Ho riflettuto molto prima di scrivere queste righe sul perché scrivere un blog sulla sanità italiana, e mi sono chiesto se qualcuno ne senta davvero il bisogno.
Vorrei iniziare con alcune considerazioni: Internet è un mezzo potentissimo, permette la libera diffusione di idee, consente la comunicazione tra gente e lo scambio di opinioni, e tutti sappiamo che l’informazione è vitale e un blog dà a chiunque l’opportunità di scambiare esperienze. Queste motivazioni sono assolutamente reali, ma non sufficienti a spiegare perché ci si debba imbarcare in un’avventura come questa, e francamente sembrano pure un po’ ovvie e scontate.
In realtà le ragioni che mi hanno fatto nascere la voglia di trattare un argomento simile sono diverse. Prima di tutto la mia storia professionale, sono un medico che ha sperimentato dal vivo l’esperienza della chiusura dell’Ospedale in cui lavorava, il San Giacomo di Roma (fondato agli inizi del XIV secolo e con una storia di assistenza ai malati di quasi 700 anni), credo l’unica struttura sanitaria al mondo ad essere stata cancellata in soli 70 giorni dopo ristrutturazioni costate decine di milioni di euro.
Inoltre un punto cruciale è che la sanità rappresenta l’80% delle spese nel bilancio di ogni singola regione italiana; l’Italia spende circa il 9% del suo PIL per la sanità (il che non è poco ma è meno di altri paesi europei come Inghilterra, Francia o Germania).
La tutela della salute è un diritto garantito dalla Costituzione Italiana, eppure è in atto un consapevole e progressivo ritiro dello stato dalla gestione della sanità perché costa troppo, e la spesa cresce di anno in anno. La popolazione invecchia (nel nostro paese abbiamo il 20% di over 65), e questo innalzamento dell’età media ha come conseguenza un aumento dei costi sanitari: le terapie sono più care, le tecnologie diagnostiche o terapeutiche diventano più sofisticate e più efficaci, ma fanno lievitare i costi.
Da una parte insomma abbiamo forti spese per la sanità, dall’altra un sistema sanitario inadeguato alla domanda di salute della gente, almeno in molte regioni d’Italia: liste d’attesa interminabili, tempi di sosta biblici ai pronto soccorso, mancanza di posti letto, casi di malasanità.
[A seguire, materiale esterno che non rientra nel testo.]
(** Witness of C9: the [MLP] on one picture returns [1 x 10]. *)
Lemma output_shape_n_by_10_witness :
  nd_shape picture = 1 :: [2; 2]
  ∧ MLP_init "mlp0_" fresh = (Ok MLP_value, (MLP_init "mlp0_" fresh).2)
  ∧ ∃ y, __call__ MLP_value picture MLP_state = (Ok y, MLP_state)
         ∧ nd_shape y = [1; 10].
Proof.
  split; [reflexivity|]. split; [reflexivity|].
  eexists. split; [vm_compute; reflexivity|].
  eapply (proj1 (output_shape_n_by_10 "mlp0_" fresh _ picture _
                   MLP_state MLP_state 1 [2; 2] eq_refl) MLP_value);
    [reflexivity|vm_compute; reflexivity].
Defined.

(** ** Further properties at work *)

Lemma MLP_state_ready : MLP_ready MLP_value 4 MLP_state.
Proof.
  unfold MLP_ready, layers_ready. cbn [dense0 dense1 dense2 MLP_value].
  split_and!; (eexists _, _; split;
               (eexists; split; [reflexivity|split; reflexivity])).
Qed.

Lemma net1_forward_run :
  ∃ y, forward net1_value picture net1_noted_state = (Ok y, net1_state).
Proof. eexists. vm_compute. reflexivity. Qed.

(** Witness of X1: the first call of the [MLP] on the picture. *)
Lemma MLP_forward_touches_own_parameters_witness :
  ∃ y, forward MLP_value picture MLP_noted_state = (Ok y, MLP_state)
       ∧ next_id MLP_state = next_id MLP_noted_state
       ∧ ∀ p, p ∉ collect_params MLP_value →
              heap MLP_state !! p = heap MLP_noted_state !! p.
Proof.
  destruct MLP_first_forward as [y Hy]. exists y. split; [exact Hy|].
  exact (MLP_forward_touches_own_parameters MLP_value picture
           MLP_noted_state (Ok y) MLP_state Hy).
Defined.

(** Witness of X2: the first call of [net1] on the picture. *)
Lemma Sequential_forward_touches_own_parameters_witness :
  ∃ y, forward net1_value picture net1_noted_state = (Ok y, net1_state)
       ∧ next_id net1_state = next_id net1_noted_state
       ∧ ∀ p, p ∉ collect_params net1_value →
              heap net1_state !! p = heap net1_noted_state !! p.
Proof.
  destruct net1_forward_run as [y Hy]. exists y. split; [exact Hy|].
  assert (Hc : Forall (λ c, ∀ z, touches (child_params c) (child_call c z))
                 (_children net1_value)).
  { repeat (constructor; [intros z; apply touches_Dense_forward|]).
    constructor. }
  apply (Sequential_forward_touches_own_parameters net1_value picture
           net1_noted_state (Ok y) net1_state Hc), Hy.
Defined.
Definition as_number (v : value) : option number :=
  match v with
  | VBool b => Some (NInt (if b then 1 else 0)%Z)
  | VInt n => Some (NInt n)
  | VFloat f => Some (NFloat f)
  | _ => None
  end.

Definition float_eq (x y : pyfloat) : bool :=
  match x, y with
  | FFinite a, FFinite b => Qeq_bool a b
  | FInf a, FInf b => Bool.eqb a b
  | _, _ => false
  end.

Definition int_float_eq (n : Z) (y : pyfloat) : bool :=
  match y with
  | FFinite q => Qeq_bool (inject_Z n) q
  | _ => false
  end.

Definition number_eq (x y : number) : bool :=
  match x, y with
  | NInt a, NInt b => Z.eqb a b
  | NInt a, NFloat g => int_float_eq a g
  | NFloat f, NInt b => int_float_eq b f
  | NFloat f, NFloat g => float_eq f g
  end.

Definition same_nan_object (v w : value) : bool :=
  match v, w with
  | VFloat (FNaN i), VFloat (FNaN j) => Nat.eqb i j
  | _, _ => false
  end.

Fixpoint py_eq (v w : value) {struct v} : bool :=
  match v with
  | VNone => match w with VNone => true | _ => false end
  | VBool _ | VInt _ | VFloat _ =>
      match as_number v, as_number w with
      | Some x, Some y => number_eq x y
      | _, _ => false
      end
  | VStr a => match w with VStr b => String.eqb a b | _ => false end
  | VList a =>
      match w with
      | VList b =>
          (* list_richcompare: same length and items equal position by position *)
          (fix items (a b : list value) {struct a} : bool :=
             match a, b with
             | [], [] => true
             | x :: a', y :: b' => (same_nan_object x y || py_eq x y) && items a' b'
             | _, _ => false
             end) a b
      | _ => false
      end
  | VDict a =>
      match w with
      | VDict b =>
          (* dict_equal: same size, and every key of a is bound in b to an
             equal value *)
          Nat.eqb (length a) (length b)
          && (fix entries (a : dict) {struct a} : bool :=
                match a with
                | [] => true
                | kv :: a' =>
                    match dict_lookup b (fst kv) with
                    | Some bval => (same_nan_object (snd kv) bval || py_eq (snd kv) bval)
                    | None => false
                    end && entries a'
                end) a
      | _ => false
      end
  end.

(** [PyObject_RichCompareBool(v, w, Py_EQ)]. *)
Definition RichCompareBool_EQ (v w : value) : bool :=
  same_nan_object v w || py_eq v w.

(** [a == b] on two dicts (CPython's [dict_equal]), and on two lists. *)
Definition dict_equal (a b : dict) : bool :=
  Nat.eqb (length a) (length b)
  && forallb (fun kv => match dict_lookup b (fst kv) with
                        | Some bval => RichCompareBool_EQ (snd kv) bval
                        | None => false
                        end) a.
(** [bool_hyps] turns boolean tests on [Z], [nat] and strings that appear as
    hypotheses into the propositions they decide. *)
Ltac bool_hyps :=
  repeat match goal with
  | H : (_ && _)%bool = true |- _ => apply andb_true_iff in H as [??]
  | H : (_ || _)%bool = false |- _ => apply orb_false_iff in H as [??]
  | H : negb _ = true |- _ => apply negb_true_iff in H
  | H : negb _ = false |- _ => apply negb_false_iff in H
  | H : (_ <? _)%Z = true |- _ => apply Z.ltb_lt in H
  | H : (_ <? _)%Z = false |- _ => apply Z.ltb_ge in H
  | H : (_ <=? _)%Z = true |- _ => apply Z.leb_le in H
  | H : (_ <=? _)%Z = false |- _ => apply Z.leb_gt in H
  | H : (_ >? _)%Z = _ |- _ => rewrite Z.gtb_ltb in H
  | H : (_ >=? _)%Z = _ |- _ => rewrite Z.geb_leb in H
  | H : (_ =? _)%Z = true |- _ => apply Z.eqb_eq in H
  | H : (_ =? _)%Z = false |- _ => apply Z.eqb_neq in H
  | H : (_ =? _)%nat = true |- _ => apply Nat.eqb_eq in H
  | H : (_ =? _)%nat = false |- _ => apply Nat.eqb_neq in H
  | H : (_ <? _)%nat = true |- _ => apply Nat.ltb_lt in H
  | H : (_ <? _)%nat = false |- _ => apply Nat.ltb_ge in H
  | H : (_ <=? _)%nat = true |- _ => apply Nat.leb_le in H
  | H : (_ <=? _)%nat = false |- _ => apply Nat.leb_gt in H
  | H : bool_decide _ = true |- _ => apply bool_decide_eq_true_1 in H
  | H : bool_decide _ = false |- _ => apply bool_decide_eq_false_1 in H
  | H : String.eqb _ _ = true |- _ => apply String.eqb_eq in H
  | H : String.eqb _ _ = false |- _ => apply String.eqb_neq in H
  end.
Lemma atoi_digits c s v :
  parse_digits 0 (String c s) = Some v → in_int v → atoi (String c s) = Some v.
Proof.
  intros Hp Hv. pose proof (parse_digits_head _ _ _ _ Hp) as [d Hd].
  unfold atoi, parse_unsigned.
  assert (c ≠ "-"%char ∧ c ≠ "+"%char) as [Hm Hpl] by (split; intros ->; done).
  replace (match c with "-"%char => _ | "+"%char => _ | _ => _ end)
    with (parse_digits 0 (String c s)).
  - rewrite Hp. cbn. unfold in_int in Hv. rewrite andb_true_intro; [done|].
    split; apply Z.leb_le; lia.
  - destruct c as [[] [] [] [] [] [] [] []]; try done.
Qed.

Lemma atoi_itoa z : in_int z → atoi (itoa z) = Some z.
Proof.
  intros Hz. unfold itoa.
  assert (10 ^ Z.of_nat 20 = 100000000000000000000) as E20 by done.
  pose proof Hz as Hz'. unfold in_int, int_min, int_max in Hz'.
  destruct (Z.ltb_spec z 0).
  - destruct (itoa_go_nonempty 20 (- z) "") as (c & s & E); [right; lia|].
    pose proof (parse_digits_itoa 20 (- z) "" ltac:(lia) ltac:(lia)) as Hp.
    rewrite E in *. unfold atoi, parse_unsigned. rewrite Hp. cbn.
    rewrite Z.opp_involutive, andb_true_intro; [done|].
    unfold in_int in Hz. split; apply Z.leb_le; lia.
  - destruct (itoa_go_nonempty 20 z "") as (c & s & E); [right; lia|].
    pose proof (parse_digits_itoa 20 z "" ltac:(lia) ltac:(lia)) as Hp.
    rewrite E in *. by apply atoi_digits.
Qed.

(** ** Round trip of [Join] and [Split] *)
Lemma split_on_nonempty sep s : split_on sep s ≠ [].
Proof. destruct s as [|c s]; cbn; [done|]. repeat case_match; done. Qed.

Lemma split_on_free sep s : str_mem sep s = false → split_on sep s = [s].
Proof.
  induction s as [|c s IH]; cbn; [done|]. intros [Hc Hs]%orb_false_iff.
  by rewrite Hc, IH.
Qed.

Lemma split_on_app sep w s :
  str_mem sep w = false → split_on sep (w ++ String sep s) = w :: split_on sep s.
Proof.
  induction w as [|c w IH]; cbn.
  - intros _. by rewrite Ascii.eqb_refl.
  - intros [Hc Hw]%orb_false_iff. by rewrite Hc, IH.
Qed.

Lemma join_cons sep w w' l :
  join (String sep "") (w :: w' :: l) = w ++ String sep (join (String sep "") (w' :: l)).
Proof. reflexivity. Qed.

Lemma split_join sep l :
  l ≠ [] → Forall (λ w, str_mem sep w = false) l →
  split_on sep (join (String sep "") l) = l.
Proof.
  intros Hne Hl. induction Hl as [|w l Hw Hl IH]; [done|].
  destruct l as [|w' l]; [by apply split_on_free|].
  rewrite join_cons, split_on_app by done. f_equal. by apply IH.
Qed.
Da anni però i nostri politici non fanno altro che ricordarci che il sistema Italia è in deficit, c’è la crisi e che le risorse finanziarie disponibili diminuiscono. La conseguenza è che negli ultimi 15 anni si è assistito da un lato alla riduzione dei fondi per la sanità e al blocco delle assunzioni degli operatori sanitari, dall’altro si sono potenziati compartimenti “produttivi” e “virtuosi”, come l’ospedalità privata o classificata (ospedalità religiosa) a scapito di quella pubblica, troppo sprecona.
Oggi, poi, un terzo dei medici del più grande Ospedale romano, il Policlinico Umberto I, è costituito da precari, professionisti con capacità assolutamente analoghe a quelle dei loro colleghi regolarmente assunti, che svolgono orari di servizio comparabili, ma che, sulla base di una recente delibera del direttore dgnerale dell’Azienda Policlinico, guadagnano al massimo 40.000 € lordi l’anno, ma c’è anche chi ne guadagna 20.000, sempre lordi.
Non è un caso quindi che i programmi sanitari di molte regioni prevedano la riduzione di posti letto e la chiusura di ospedali, e non è un caso che molti ospedali lamentino la carenza di personale e la difficoltà a garantire un’adeguata assistenza sanitaria.
Questi sono solo i primi spunti di riflessione, su cui torneremo a parlare nei prossimi post.